Em 15 de maio, um oficial disse em um tribunal que Khan havia sido libertado depois de assinar um compromisso. Mas desde então o jornalista ficou desaparecido. 

O inspetor geral da polícia de Punjab afirmou que Riaz foi “solto” e levado em uma van policial, solicitada por agentes do estado. Segundo a transcrição consultada pelo Repórteres Sem Fronteiras (RSF), as autoridades negaram saber do paradeiro do jornalista:

“Perguntamos à polícia em todo o Paquistão. Ninguém está com Imran Riaz (…). Imran Riaz Khan não era procurado. Porém, ‘agências’ pediram por uma van policial. Os motivos pelos quais eles pediram uma van policial, [a corte] pode convocar as agências e perguntar.”

O pai do jornalista fez uma denúncia de sequestro na polícia de Sialkot, apontando com responsáveis “pessoas não identificadas” e policiais. Ele também fez um requerimento ao  Tribunal Superior de Lahore para a recuperação de seu filho.

Nesta segunda-feira, a polícia de Sialkot publicou um comunicado no Twitter dizendo que Imran Riaz Khan estava seguro e com sua família. 

Em seguida, o advogado publicou a foto, em que o jornalista aparece com uma longa barba branca, diferente de sua imagem anterior. 

Imran Riaz Khan, jornalista (divulgação BOL)

A soltura foi um alívio, pois o silêncio prolongado a respeito do paradeiro do jornalista despertou medo de que ele tivesse sido assassinado, segundo a organização Repórteres Sem Fronteiras. 

Paquistão é um dos países mais perigosos para jornalistas

O Paquistão é frequentemente criticado por entidades de defesa da liberdade de imprensa por  prender jornalistas como tentativa de censura e intimidação, sobretudo após a detenção por quatro dias do ex-premiê e líder de oposição, Imran Khan, em 9 de maio.

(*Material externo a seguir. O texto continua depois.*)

Definition w_ir (g : GenState) x : GenState :=
  mkGen x (g_asm g) (g_function g) (g_block g) (g_body g) (g_capacity g) (g_ret_label g) (g_vregs g)
    (g_stack_usage g) (g_sp_diff g) (g_floats g) (g_labels g) (g_global_symbols g) (g_call_seqs g) (g_owners g).
Definition w_asm (g : GenState) x : GenState :=
  mkGen (g_ir g) x (g_function g) (g_block g) (g_body g) (g_capacity g) (g_ret_label g) (g_vregs g)
    (g_stack_usage g) (g_sp_diff g) (g_floats g) (g_labels g) (g_global_symbols g) (g_call_seqs g) (g_owners g).
Definition w_function (g : GenState) x : GenState :=
  mkGen (g_ir g) (g_asm g) x (g_block g) (g_body g) (g_capacity g) (g_ret_label g) (g_vregs g) (g_stack_usage
    g) (g_sp_diff g) (g_floats g) (g_labels g) (g_global_symbols g) (g_call_seqs g) (g_owners g).
Definition w_block (g : GenState) x : GenState :=
  mkGen (g_ir g) (g_asm g) (g_function g) x (g_body g) (g_capacity g) (g_ret_label g) (g_vregs g)
    (g_stack_usage g) (g_sp_diff g) (g_floats g) (g_labels g) (g_global_symbols g) (g_call_seqs g) (g_owners g).
Definition w_body (g : GenState) x : GenState :=
  mkGen (g_ir g) (g_asm g) (g_function g) (g_block g) x (g_capacity g) (g_ret_label g) (g_vregs g)
    (g_stack_usage g) (g_sp_diff g) (g_floats g) (g_labels g) (g_global_symbols g) (g_call_seqs g) (g_owners g).
Definition w_capacity (g : GenState) x : GenState :=
  mkGen (g_ir g) (g_asm g) (g_function g) (g_block g) (g_body g) x (g_ret_label g) (g_vregs g) (g_stack_usage
    g) (g_sp_diff g) (g_floats g) (g_labels g) (g_global_symbols g) (g_call_seqs g) (g_owners g).
Definition w_ret_label (g : GenState) x : GenState :=
  mkGen (g_ir g) (g_asm g) (g_function g) (g_block g) (g_body g) (g_capacity g) x (g_vregs g) (g_stack_usage
    g) (g_sp_diff g) (g_floats g) (g_labels g) (g_global_symbols g) (g_call_seqs g) (g_owners g).
Definition w_vregs (g : GenState) x : GenState :=
  mkGen (g_ir g) (g_asm g) (g_function g) (g_block g) (g_body g) (g_capacity g) (g_ret_label g) x
    (g_stack_usage g) (g_sp_diff g) (g_floats g) (g_labels g) (g_global_symbols g) (g_call_seqs g) (g_owners g).
Definition w_stack_usage (g : GenState) x : GenState :=
  mkGen (g_ir g) (g_asm g) (g_function g) (g_block g) (g_body g) (g_capacity g) (g_ret_label g) (g_vregs g) x
    (g_sp_diff g) (g_floats g) (g_labels g) (g_global_symbols g) (g_call_seqs g) (g_owners g).
Definition w_sp_diff (g : GenState) x : GenState :=
  mkGen (g_ir g) (g_asm g) (g_function g) (g_block g) (g_body g) (g_capacity g) (g_ret_label g) (g_vregs g)
    (g_stack_usage g) x (g_floats g) (g_labels g) (g_global_symbols g) (g_call_seqs g) (g_owners g).
Definition w_floats (g : GenState) x : GenState :=
  mkGen (g_ir g) (g_asm g) (g_function g) (g_block g) (g_body g) (g_capacity g) (g_ret_label g) (g_vregs g)
    (g_stack_usage g) (g_sp_diff g) x (g_labels g) (g_global_symbols g) (g_call_seqs g) (g_owners g).
Definition w_labels (g : GenState) x : GenState :=
  mkGen (g_ir g) (g_asm g) (g_function g) (g_block g) (g_body g) (g_capacity g) (g_ret_label g) (g_vregs g)
    (g_stack_usage g) (g_sp_diff g) (g_floats g) x (g_global_symbols g) (g_call_seqs g) (g_owners g).
Definition w_global_symbols (g : GenState) x : GenState :=
  mkGen (g_ir g) (g_asm g) (g_function g) (g_block g) (g_body g) (g_capacity g) (g_ret_label g) (g_vregs g)
    (g_stack_usage g) (g_sp_diff g) (g_floats g) (g_labels g) x (g_call_seqs g) (g_owners g).
Definition w_call_seqs (g : GenState) x : GenState :=
  mkGen (g_ir g) (g_asm g) (g_function g) (g_block g) (g_body g) (g_capacity g) (g_ret_label g) (g_vregs g)
    (g_stack_usage g) (g_sp_diff g) (g_floats g) (g_labels g) (g_global_symbols g) x (g_owners g).
Definition w_owners (g : GenState) x : GenState :=
  mkGen (g_ir g) (g_asm g) (g_function g) (g_block g) (g_body g) (g_capacity g) (g_ret_label g) (g_vregs g)
    (g_stack_usage g) (g_sp_diff g) (g_floats g) (g_labels g) (g_global_symbols g) (g_call_seqs g) x.

Abbreviation gen := (st GenState).

(** A loop over the elements of an array. *)
Fixpoint foldS {B A : Type} (f : B -> A -> gen B) (b : B) (l : list A) : gen B :=
  match l with
  | [] => mret b
  | a :: l => b ← f b a; foldS f b l
  end.
Definition each {A : Type} (f : A -> gen unit) (l : list A) : gen unit := foldS (fun _ => f) tt l.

Atualmente, o país ocupa o 150º lugar no ranking Global Press Freedom Index, índice de liberdade de imprensa em 180 países. 

Segundo a Repórteres Sem Fronteiras, responsável pela elaboração do índice, o país é um dos mais perigosos do mundo para jornalistas, com três a quatro assassinatos impunes por ano.

“Qualquer jornalista que ultrapassar os limites ditados pelo Inter-Services Public Relations (ISPR) – uma ramificação da agência de inteligência – está sujeito a ser alvo de vigilância, sequestros e detenções nas prisões do estado.”

A RSF afirma que os militares do Paquistão  atuam como um “estado dentro do estado”, frequentemente acusados de ter usado suas várias agências de inteligência e seus agentes para sequestrar jornalistas e até mesmo torturá-los enquanto estavam detidos.

Outros jornalistas presos ou desaparecidos recentemente 

O alvo anterior mais recente foi Gohar Wazir, um jornalista cujo sequestro em 19 de abril foi condenado pela RSF na época.

Repetidamente espancado e recebendo choques elétricos durante as 30 horas em que foi mantido, Wazir disse que foi liberado apenas depois de concordar em gravar um vídeo apoiando os militares paquistaneses.

A organização comparou a situação do âncora da BOL News à de Arshad Sharif, um âncora daARY News, que também apoia o ex-primeiro-ministro.

Temendo o sequestro, Sharif fugiu do Paquistão em agosto de 2022 e encontrou refúgio no Quênia, sendo morto por dois tiros disparados a curta distância em um subúrbio de Nairóbi em 23 de outubro. As evidências coletadas pela RSF apontam para a responsabilidade paquistanesa.

Na semana passada, agentes da Agência Federal de Investigação prenderam um âncora de TV baseado em Islamabad, Khalid Jamil, conhecido por criticar as autoridades, sob a acusação de espalhar informações falsas sobre instituições estatais nas redes sociais.

Nova lei permite multa e prisão de jornalistas

Após a prisão do ex-premiê paquistanês em 9 de maio, houve forte repressão à imprensa, com agressão e detenção de repórteres, incêndio a carros de reportagem e — no mais grave dos casos — o incêndio da Rádio Paquistão.

A Assembleia Nacional do Paquistão aprovou uma lei de “Desacato ao Parlamento”, que pode ser usada para punir oponentes do governo e jornalistas independentes.

Criticada por organizações de direitos humanos e de defesa da liberdade de imprensa, a lei permite que o parlamento local prescreva aos infratores até seis meses de prisão ou multa de 1 milhão de rúpias paquistanesas (equivalente a R$ 17 mil), sem necessidade de processo judicial ou investigações policiais.